Well, I was born in a small town
And I live in a small town
Probably die in a small town
Oh, those small communities
So John Cougar Mellencamp sings in his (forgotten?) 80s hit about growing up and loving a small town – Seymour, IN. Middle America. The world is ran by big cities not small towns. Chicagoans often make fun of small towns for their lack of fine dining, backward style, and parochial culture.
Throughout the Scriptures we witness God employing small towns, small things, small people, to do great things. He consistently chooses barren old women, widows, ordinary folk, babies, a couple loaves of bread, or small towns like Bethlehem or Nazareth. Even when He made the universe, He made it from nothing. It doesn’t matter to God. In fact, by doing great things with nothing or little He demonstrates that He demonstrates that it is all His doing.
So He choose the youngest child of Jesse, David, in the small town of Bethlehem to be King of Israel. A thousand years later it was in that same small town, that God became the smallest, a baby, born to a young virgin from an insignificant family. Our savior hung out with small people, chose them to be his disciples, forgave their sins, fed them, healed them, served them.

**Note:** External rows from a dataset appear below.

(** [ZipFile.close]: releases the file; closing twice is harmless. *)
Definition ZipFile_close (h : nat) : M unit :=
  fun m => (Return tt, set_opened (delete h (opened m)) m, [ZipClose h]).

(** [ZipFile.namelist] *)
Definition ZipFile_namelist (h : nat) : M (list string) :=
  fun m =>
    match opened m !! h with
    | Some zf => (Return (map fst (zf_filelist zf)), m, [])
    | None => (Raise (ValueError "Attempt to use ZIP archive that was already closed"), m, [])
    end.

(** [with ZipFile(file, mode, compression) as z: body]: [__exit__] closes the
    object whether the body returns or raises, and an exception of the body
    goes on to the caller. *)
Definition with_ZipFile {A} (file : Path) (mode : zip_mode)
    (compression : zip_compression) (body : nat -> M A) : M A :=
  fun m =>
    match ZipFile_open file mode compression m with
    | (Return h, m1, t1) =>
        match body h m1 with
        | (r, m2, t2) =>
            match ZipFile_close h m2 with
            | (_, m3, t3) => (r, m3, t1 ++ t2 ++ t3)
            end
        end
    | (Raise e, m1, t1) => (Raise e, m1, t1)
    end.

(** ** The objects the assembler reads *)

Section Assembler.
(** The link of a symbol reference as the specification words it: a name
    whose canonical name is indexed links to the page of that name; a name
    that is not indexed but whose parent is, links to the page of the parent
    with the last component as anchor. *)
Definition spec_symbol_link (r : ReferenceResolver) (ref : string)
    (relative_path_to_root : string) : option string :=
  let master_name := default ref (duplicate_of r !! ref) in
  let shown := "`" +:+ ref +:+ "`" in
  match index r !! master_name with
  | Some _ =>
      Some ("[" +:+ shown +:+ "](" +:+ relative_path_to_root +:+ "/"
                +:+ documentation_path master_name +:+ ")")
  | None =>
      match rpartition_at "." master_name with
      | Some (parent, member) =>
          if bool_decide (is_Some (index r !! parent))
          then Some ("[" +:+ shown +:+ "](" +:+ relative_path_to_root +:+ "/"
                         +:+ documentation_path parent +:+ "#" +:+ member
                         +:+ ")")
          else None
      | None => None
      end
  end.


(** ** More shapes for the statements about the renderer *)

(** The block of one compatibility target, as [_build_compatibility] formats
    it. *)
Definition compatibility_block (key value : string) : string :=
  nl +:+ nl +:+ "#### " +:+ key +:+ " compatibility" +:+ nl +:+ value +:+ nl.

(** [page_info] with its four collections of members filed anew. *)
Definition refile (page_info : ClassPageInfo)
    (classes properties methods other_members : list MemberInfo)
  : ClassPageInfo :=
  {| cls_full_name := cls_full_name page_info;
     cls_aliases := cls_aliases page_info;
     cls_defined_in := cls_defined_in page_info;
     cls_guides := cls_guides page_info;
     cls_doc := cls_doc page_info;
     cls_classes := classes;
     cls_properties := properties;
     cls_methods := methods;
     cls_other_members := other_members |}.
(** * super_logger: the Logger registry and its handler life cycle

    A shallow embedding of [src/loggers/utils.py] and [src/loggers/logger.py].

    The Python class [Logger] keeps two class attributes ([_instances] and
    [_run_id]) and hands out shared, mutable instances; it sits on top of
    three collaborators of the Python standard library: [logging] (named
    loggers and handler objects), [os]/[shutil] (the file system) and
    [datetime] (the clock).  The embedding threads one explicit [State]
    through every call: the class attributes, a heap of Logger objects
    addressed by reference, the objects owned by [logging], the file system,
    the clock, and a trace of what was handed to [logging] for emission.
    A Python exception is a [Raise] result; the state reached when it was
    raised is kept, as in Python. *)

From stdpp Require Import base option list gmap strings.
From Stdlib Require Import ZArith Ascii String Lia.

Local Open Scope string_scope.
Local Open Scope list_scope.
Local Open Scope Z_scope.

(** ** Strings and paths *)

Module Path.

(** The path separator of [posixpath]. *)
Definition sep : ascii := "/"%char.

Definition is_sep (c : ascii) : bool := Ascii.eqb c sep.

(** [s.startswith("/")] and [s.endswith("/")]. *)
Definition startswith_sep (s : string) : bool :=
  match s with
  | String c _ => is_sep c
  | EmptyString => false
  end.

Fixpoint endswith_sep (s : string) : bool :=
  match s with
  | EmptyString => false
  | String c EmptyString => is_sep c
  | String _ s' => endswith_sep s'
  end.

(** [os.path.join(a, b)] as [posixpath.join] computes it for two
    arguments: an absolute [b] replaces [a]; otherwise the two are glued
    with exactly one separator, unless [a] is empty or already ends with
    one. *)
Definition join (a b : string) : string :=
  if startswith_sep b then b
  else if bool_decide (a = "") || endswith_sep a then a +:+ b
  else a +:+ "/" +:+ b.

(** [s.split("/")]: the pieces between separators, empty ones included. *)
Fixpoint split (s : string) : list string :=
  match s with
  | EmptyString => [""]
  | String c s' =>
      if is_sep c then "" :: split s'
      else match split s' with
           | x :: xs => String c x :: xs
           | [] => [String c ""]
           end
  end.
(** Object [this] is live, its data pointer is [p] and its elements are
    [C]: [size_] is the length of [C], and a non-null [p] designates a
    live block holding exactly [C]. *)
Definition owns (w : world) (this : nat) (p : Heap.ptr) (C : list Z) : Prop :=
  objs w !! this = Some (Obj p (length C)) ∧
  match p with
  | Some a => Heap.blocks (heap w) !! a = Some (Some <$> C)
  | None => C = []
  end.

(** Every live object owns what its members say. *)
Definition wf (w : world) : Prop :=
  ∀ this o, objs w !! this = Some o → ∃ C, owns w this (data_ o) C.

(** One construction of each kind, as a caller's statement. *)
Inductive op :=
| Create (size : nat)
| Duplicate (other : nat)
| Transfer (other : nat).

Definition step (c : op) : M world unit :=
  match c with
  | Create size => ctor size ;; ret tt
  | Duplicate other => copy_ctor other ;; ret tt
  | Transfer other => move_ctor other ;; ret tt
  end.

Fixpoint run (cs : list op) : M world unit :=
  match cs with
  | [] => ret tt
  | c :: cs' => step c ;; run cs'
  end.

(** The objects a statement reads. *)
Definition reads (c : op) : list nat :=
  match c with
  | Create _ => []
  | Duplicate other => [other]
  | Transfer other => [other]
  end.

(** What a statement does to the counters. *)
Definition count (st : counters) (c : op) : counters :=
  match c with
  | Create _ => incr_default st
  | Duplicate _ => incr_copy st
  | Transfer _ => incr_move st
  end.

(** Two stores to run examples on: no object at all, and one buffer
    holding the elements 5 and 7. *)
Definition initial : world := Store Heap.empty ∅ (Counters 0 0 0 0).
Definition sample : world :=
  Store (Heap.mk {[0 := [Some 5%Z; Some 7%Z]]} [])
        {[0 := Obj (Some 0) 2]} (Counters 0 0 0 0).

(** A store with two buffers: 5, 7 at object 0 and 9 at object 1. *)
Definition pair : world :=
  Store (Heap.mk {[0 := [Some 5%Z; Some 7%Z]; 1 := [Some 9%Z]]} [])
        {[0 := Obj (Some 0) 2; 1 := Obj (Some 1) 1]} (Counters 0 0 0 0).

(** What a caller can do with one instance short of ending its lifetime:
    query it, duplicate it, transfer out of it. *)
Inductive probe :=
| Query
| Copy
| Move.

Definition probe_step (this : nat) (c : probe) : M world unit :=
  match c with
  | Query => size this ;; data this ;; is_valid this ;; ret tt
  | Copy => copy_ctor this ;; ret tt
  | Move => move_ctor this ;; ret tt
  end.

Fixpoint probes (this : nat) (cs : list probe) : M world unit :=
  match cs with
  | [] => ret tt
  | c :: cs' => probe_step this c ;; probes this cs'
  end.

(** The state kept while a moved-from buffer [a] is operated on: [a] owns
    nothing, the destination [b] of the transfer owns the block, and the
    log of released blocks is [R]. *)
Definition moved (a b : nat) (p : Heap.ptr) (C : list Z) (R : list nat)
    (w : world) : Prop :=
  owns w a Heap.nullptr [] ∧ owns w b p C ∧ Heap.released (heap w) = R.

(** [resources.push_back(ResourceManager(size))]: a temporary is built,
    the new element is move constructed from it, the temporary is
    destroyed.  The vector is the list of its elements; [reserve(count)]
    before the loop rules out any reallocation. *)
Definition push_back_temporary (size : nat) : M world nat :=
  temporary <- ctor size ;;
  element <- move_ctor temporary ;;
  dtor temporary ;;
  ret element.

(** The loop of [create_multiple_resources] with [n] passes left. *)
Fixpoint push_resources (n : nat) (size : nat) (resources : list nat)
  : M world (list nat) :=
  match n with
  | O => ret resources
  | S n' =>
      element <- push_back_temporary size ;;
      push_resources n' size (resources ++ [element])
  end.



(** [create_multiple_resources(size_t count, size_t size)] when all the
    storage is granted *)
Definition create_multiple_resources (count size : nat) : M world (list nat) :=
  push_resources count size [].

(** *** With the refusal of storage

    The constructors and assignments above are the runs in which the
    storage asked for is granted.  Here they are as the calls are: the
    answer of the allocator to the one request a call makes is [granted],
    and a refusal leaves the call by an exception at that point. *)

Module Throwing.

(** [size > 0 ? new int[size] : nullptr] *)
Definition new_or_null (granted : bool) (size : nat)
  : M world (outcome Heap.ptr) :=
  if decide (0 < size) then on_heap (Heap.new_int_array granted size)
  else ret (Returned Heap.nullptr).
(** * zapbuycrypto: command interpretation and trade execution

    A shallow embedding of [main.go] (the Gin service that answers balance
    queries and places market buy orders on Binance, over REST and over a
    WhatsApp webhook), and the properties of its specification.

    The definitions come first:
    - [GoStrings], [GoFloat]: what the handlers use of Go's [strings],
      [strconv] and [fmt] ([float64] is IEEE 754 binary64);
    - [Account]: the snapshot and the balance evaluator ([isFiat],
      [getFiatBalances], [hasSufficientBalance]);
    - [Signer]: SHA-256, HMAC and [createSignature];
    - [Url]: [url.Values] and its encoding;
    - the world of a request (HTTP, clock, environment, JSON codec), the
      monad of the handlers, the exchange client ([getAccountInfo],
      [buyCrypto]), the notifier ([replyWhatsApp]) and the Gin handlers;
    - [Parser]: the command parser and the orchestrator as the
      specification describes them;
    - [Sample]: worlds and data for the examples.
    The theorems follow, by component. *)

From Stdlib Require Import ZArith NArith List Bool Ascii String Lia Floats.
From Stdlib Require DecimalString.
From stdpp Require Import base option list sorting gmap strings.
Import ListNotations.

Set Warnings "-register-all".

Local Open Scope list_scope.
Local Open Scope string_scope.

(* ===================================================================== *)
(** * Go's [strings] package, on byte strings *)
(* ===================================================================== *)

(** A Go [string] is a sequence of bytes; [string] of the Standard Library
    is a list of 8-bit [ascii] characters, so the two coincide. [ToLower],
    [ToUpper], [TrimSpace] and [Fields] have in Go a path for ASCII text,
    written out below, and a path through the tables of the [unicode]
    package, taken as soon as a byte above 0x7F is met; what the tables
    answer is a parameter, [Unicode]. [HasPrefix], [Contains] and [Replace]
    work on bytes. *)
Module GoStrings.

Definition byte_of (c : ascii) : Z := Z.of_N (N_of_ascii c).

(** [strings.asciiSpace]: tab, line feed, vertical tab, form feed,
    carriage return and space. *)
Definition isSpace (c : ascii) : bool :=
  let b := byte_of c in
  ((9 <=? b) && (b <=? 13) || (b =? 32))%Z.

Definition isUpper (c : ascii) : bool :=
  let b := byte_of c in ((65 <=? b) && (b <=? 90))%Z.

Definition isLower (c : ascii) : bool :=
  let b := byte_of c in ((97 <=? b) && (b <=? 122))%Z.

Definition isDigit (c : ascii) : bool :=
  let b := byte_of c in ((48 <=? b) && (b <=? 57))%Z.

Definition lowerByte (c : ascii) : ascii :=
  if isUpper c then ascii_of_N (N_of_ascii c + 32) else c.

Definition upperByte (c : ascii) : ascii :=
  if isLower c then ascii_of_N (N_of_ascii c - 32) else c.

Fixpoint mapBytes (f : ascii -> ascii) (s : string) : string :=
  match s with
  | EmptyString => EmptyString
  | String c s' => String (f c) (mapBytes f s')
  end.

Fixpoint allBytes (p : ascii -> bool) (s : string) : bool :=
  match s with
  | EmptyString => true
  | String c s' => p c && allBytes p s'
  end.

(** A byte below [utf8.RuneSelf]. *)
Definition isASCIIByte (c : ascii) : bool := (byte_of c <? 128)%Z.

Definition isASCII (s : string) : bool := allBytes isASCIIByte s.

(** The functions of [strings] that go through the [unicode] package:
    [strings.Map(unicode.ToLower, s)], [strings.Map(unicode.ToUpper, s)],
    [strings.TrimLeftFunc(s, unicode.IsSpace)],
    [strings.TrimRightFunc(s, unicode.IsSpace)] and
    [strings.FieldsFunc(s, unicode.IsSpace)]. *)
Record Unicode := {
  MapToLower : string -> string;
  MapToUpper : string -> string;
  TrimLeftSpace : string -> string;
  TrimRightSpace : string -> string;
  FieldsSpace : string -> list string
}.

(** [strings.ToLower] and [strings.ToUpper]: the byte map on ASCII text. *)
Definition ToLower (u : Unicode) (s : string) : string :=
  if isASCII s then mapBytes lowerByte s else MapToLower u s.

Definition ToUpper (u : Unicode) (s : string) : string :=
  if isASCII s then mapBytes upperByte s else MapToUpper u s.

Fixpoint trimLeft (s : string) : string :=
  match s with
  | EmptyString => EmptyString
  | String c s' => if isSpace c then trimLeft s' else s
  end.

Fixpoint trimRight (s : string) : string :=
  match s with
  | EmptyString => EmptyString
  | String c s' =>
      match trimRight s' with
      | EmptyString => if isSpace c then EmptyString else String c EmptyString
      | t => String c t
      end
  end.

Definition startsNonASCII (s : string) : bool :=
  match s with
  | String c _ => negb (isASCIIByte c)
  | EmptyString => false
  end.

Fixpoint endsNonASCII (s : string) : bool :=
  match s with
  | EmptyString => false
  | String c EmptyString => negb (isASCIIByte c)
  | String _ s' => endsNonASCII s'
  end.

(** [strings.TrimSpace]: the ASCII white space is skipped from the left; if
    the byte met there is above 0x7F the rest is trimmed by
    [TrimFunc(unicode.IsSpace)]; otherwise the same is done from the
    right, with [TrimRightFunc]. *)
Definition TrimSpace (u : Unicode) (s : string) : string :=
  let s1 := trimLeft s in
  if startsNonASCII s1 then TrimRightSpace u (TrimLeftSpace u s1)
  else
    let s2 := trimRight s1 in
    if endsNonASCII s2 then TrimRightSpace u s2 else s2.

(** The maximal runs of bytes that are not ASCII white space, in order. *)
Fixpoint fieldsASCII (s : string) : list string :=
  match s with
  | EmptyString => []
  | String c s' =>
      if isSpace c then fieldsASCII s'
      else
        match s' with
        | EmptyString => [String c EmptyString]
        | String c' _ =>
            if isSpace c' then String c EmptyString :: fieldsASCII s'
            else
              match fieldsASCII s' with
              | t :: ts => String c t :: ts
              | [] => [String c EmptyString]
              end
        end
  end.

(** [strings.Fields]. *)
Definition Fields (u : Unicode) (s : string) : list string :=
  if isASCII s then fieldsASCII s else FieldsSpace u s.

(** [strings.HasPrefix]. *)
Definition HasPrefix (s pre : string) : bool := String.prefix pre s.

(** [strings.Contains]. *)
Fixpoint Contains (s sub : string) : bool :=
  String.prefix sub s
  || match s with
     | EmptyString => false
     | String _ s' => Contains s' sub
     end.
Lemma play_finishes_every_copy_witness :
  count is_lock
    (log_of (play good_world zeroed [CallBootOS "PixelOS"; CallTick; CallTick])) =
  count is_memcpy
    (log_of (play good_world zeroed [CallBootOS "PixelOS"; CallTick; CallTick]))
  /\ count is_memcpy
       (log_of (play good_world zeroed [CallBootOS "PixelOS"; CallTick; CallTick])) =
     count is_unlock
       (log_of (play good_world zeroed [CallBootOS "PixelOS"; CallTick; CallTick]))
  /\ count is_unlock
       (log_of (play good_world zeroed [CallBootOS "PixelOS"; CallTick; CallTick])) =
     count is_update
       (log_of (play good_world zeroed [CallBootOS "PixelOS"; CallTick; CallTick])).
Proof.
  apply (play_finishes_every_copy good_world zeroed
           [CallBootOS "PixelOS"; CallTick; CallTick]).
  vm_compute. reflexivity.
Defined.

So if you are from a small town, or you feel like a small, weak, and insignificant person, you are God’s specialty. Of course we all are that really, no matter where we live or how strong we think we are. We are small. We are weak. We are dying. We are sinners. That’s ok to admit. For to you a child is born, Jesus. As Micah says, “He will be your peace. He will gather you home.” He died for you and rose for you.
We often like to talk about how we are supposed to be growing in Christ. Yet how strange it is, that the more we grow, the smaller we get, and the bigger God gets.